5. “Widespread famine was the most terrible consequence of Stalin’s rule.” How far do you agree with this statement? Explain your answer.
(P) I agree with the statement that widespread famine was the most terrible consequence of Stalin’s rule.
(E) Stalin introduced collectivisation to turn the Soviet Union into a modernised country. Under collectivisation, the state owned the land, and the peasants worked for a fixed income. There was no longer private ownership. The kulaks were unhappy and defied the state by slaughtering their livestock and burning their grains instead of giving them up to the collective farms.
(E) As a result, there was unrest in the countryside and natural disasters, which caused a severe famine in 1932-1933, leading to the deaths of about 10 million people. Stalin’s officials nevertheless sized crops in the countryside to feed the workers, and they continued to sell produce to other countries during those years.
(L) Hence, I’m afraid I disagree with the statement that widespread famine was the most terrible consequence of Stalin’s rule.
(P) There were other significant consequences of Stalin’s rule, such as the climate of fear.
(E) Stalin eliminated many of his political opponents and others suspected of disloyalty through a series of purges, also known as the Great Terror. Stalin put his most important political rivals in ‘show trials’. Many, including former allies, confessed to crimes they had not committed, often after torture or threats to their families. The trials were filmed and shown to others as a deterrent.
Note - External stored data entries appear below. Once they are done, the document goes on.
(** C4 (as amended). For every input that passes the five earlier checks
    (both identifiers present, title and content not blank, title within 255
    characters), a call fails with [userDoesNotBelongToAccount] exactly when
    no non-deleted user row has both the given user identifier and the given
    account identifier; so it fails this way when every row of that user is
    soft-deleted or belongs to another account. *)
Theorem userDoesNotBelongToAccount_exactly_when
    (env : sqlEnv) (a : procArgs) (db : database) :
  first_of (input_checks a) = None ->
  (fst (spNoteCreate env a db) = inl (mkErr 51000 "userDoesNotBelongToAccount")
   <-> ~ active_user_row db a) /\
  ((forall usr, In usr (user db) -> arg_idUser a = Some (usr_idUser usr) ->
      usr_deleted usr = true \/ arg_idAccount a <> Some (usr_idAccount usr)) ->
   spNoteCreate env a db = (inl (mkErr 51000 "userDoesNotBelongToAccount"), db)).
Proof.
  intros Hin.
  assert (Hif : ~ active_user_row db a ->
                spNoteCreate env a db =
                  (inl (mkErr 51000 "userDoesNotBelongToAccount"), db)).
  { intros Hno.
    assert (Hv : first_violation db a = Some "userDoesNotBelongToAccount").
    { unfold first_violation. rewrite checks_eq, first_of_app, Hin.
      unfold first_of, no_active_user. cbn [find fst].
      destruct (existsb (user_matches (arg_idUser a) (arg_idAccount a)) (user db)) eqn:Hex.
      - exfalso. apply Hno. apply EXISTS_user_spec. exact Hex.
      - reflexivity. }
    unfold spNoteCreate. rewrite spNoteCreate_run_phases, Hv. reflexivity. }
  split; [split|].
  - apply userDoesNotBelongToAccount_only_if.
  - intros Hno. rewrite (Hif Hno). reflexivity.
  - intros Hall. apply Hif. intros [usr (Hu & Hid & Hacc & Hdel)].
    destruct (Hall usr Hu Hid) as [Hd | Ha].
    + rewrite Hdel in Hd. discriminate.
    + apply Ha. exact Hacc.
Qed.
The secret police (NKVD) arrested, questioned and forced people to inform against their friends and family who voiced opposition against Stalin. Many were either killed or sent to forced labour camps.
(E) As a result, Stalin became extremely powerful. Nobody dared to oppose or challenge him due to the prevailing atmosphere of fear. People became very suspicious of each other, and few dared to stand or speak out when something went wrong. People were encouraged to inform their friends, neighbours and family. The secret police would often take people away from their homes in the middle of the night or early morning hours. The people of the USSR had no form of security and were at the mercy of the state and Stalin’s secret police.
(L) Thus, an essential consequence of Stalin’s rule was the climate of fear.
(J) In conclusion, in addition to widespread famine, people also lived in constant fear in the Soviet Union. However, widespread famine would be the most terrible consequence of Stalin’s regime as the famine wiped out a vast population of Russians, especially those in the countryside. Due to Stalin’s agricultural policies, many of the kulaks were unwilling to work in collective farms and hand over their crops. Thus, burning their produce led to a significant decrease in food to feed the Russians. Along with the unrest in the countryside, natural disasters eventually led to a severe famine, killing many Russians. Though Stalin’s rule of terror may have resulted in the mass execution of intellectuals and skilled workers, the number of deaths was not as massive as the peasants that died of starvation due to extreme food shortage.
I hope that you have found these sample Structured Essay Questions useful. For more information about Stalin’s rule, check out this resource. You can also download the sample SEQ pdf for Stalin’s rule by clicking here.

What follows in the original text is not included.